PUBLIC INFORMATION OFFICE
JET PROPULSION LABORATORY
CALIFORNIA INSTITUTE OF TECHNOLOGY
NATIONAL AERONAUTICS AND SPACE ADMINISTRATION
PASADENA, CALIF. 91109. TELEPHONE (818) 354-5011

FOR RELEASE TUESDAY DEC. 4, OR THEREAFTER

       The Galileo spacecraft, scheduled to go into orbit around Jupiter in December 1995, is within 2 million miles and four days of the second of three planetary gravity assists designed to get it there.

       At this gravity-assist flyby of Earth, as at Venus in February 1990, Galileo is making use of the opportunity to conduct limited scientific observations of the planet.

       Following a successful trim maneuver November 28, 1990, it is precisely on course for the December 8 Earth gravity assist.

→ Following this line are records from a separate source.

(* ===== verification/BufferWrites.v ===== *)
(** * Changing a buffer

    The write-locked operations: copies into the buffer, single bytes, the
    mode changes and Truncate, in every state of the buffer. *)
From S2P Require Import Prelude Errors Canary World Memory Frame Sample Quarantine Janitor Process SealAuth SecureBuffer BufferAccess BufferSpec BufferBorrow BufferReads.

Section writes.
Context `{K : Kernel} {KOk : KernelOk}.
Implicit Types (w : world) (st : bufferState) (m : mapping).

(** What a copy into the buffer ends with: [b'] in place of [b] and the count
    [k], or an unchanged buffer that could not open its pages. *)
Definition write_done (w : world) (p : Z) st n (b b' : list Z) (k : Z) (r : Z * option gerr) (w' : world) : Prop :=
  (settled w p st n b' w' /\ r.1 = k /\ (bs_closedAtRest st = false -> r.2 = None)) \/
  bs_closedAtRest st = true /\ r.1 = 0 /\ r.2 <> None /\ settled w p st n b w'.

       Galileo will have a closest-approach altitude of about 590 miles and gain approximately 11,500 mph of heliocentric speed from the gravity assist. This enlarges its orbit so that it reaches the asteroid belt and returns to Earth in 2 years for the final gravity assist, which in turn will add another 8,300 mph of speed and pump the orbit up to reach Jupiter in December 1995.

       Health and performance of the spacecraft continue to be excellent.       

       The data acquired at Venus during the February gravity assist there were successfully played back November 19-21, 1990, after some 9 months in storage, and processing and analysis began. The observations include 81 images of the clouds; two infrared maps of lower-level clouds some 3033 miles above surface and 6-10 miles below the visible cloudtops; and other atmospheric and plasma measurements.

       Preliminary analysis indicates new information concerning the atmospheric circulation of Venus. The new lower-level cloud maps, showing the night side, indicated strong equatorial convection, while temperate-zone clouds showed East-West elongation by winds estimated at 150 mph.

       Scientific observations of the Earth will not be constrained by tape-recorder capacity. Between 1,000 and 2,000 images, and correspondingly expanded observations by other instruments, are planned.

       Following the first Earth gravity assist, the first close flyby of an asteroid is planned for October 29, 1991, with the asteroid Gaspra.

       The Galileo Project is managed and operated for NASA's Office of Space Science and Applications by the Jet Propulsion Laboratory. The atmospheric probe is provided by NASA Ames Research Center. The scientific activities are being carried out by more than 100 scientists from 6 nations.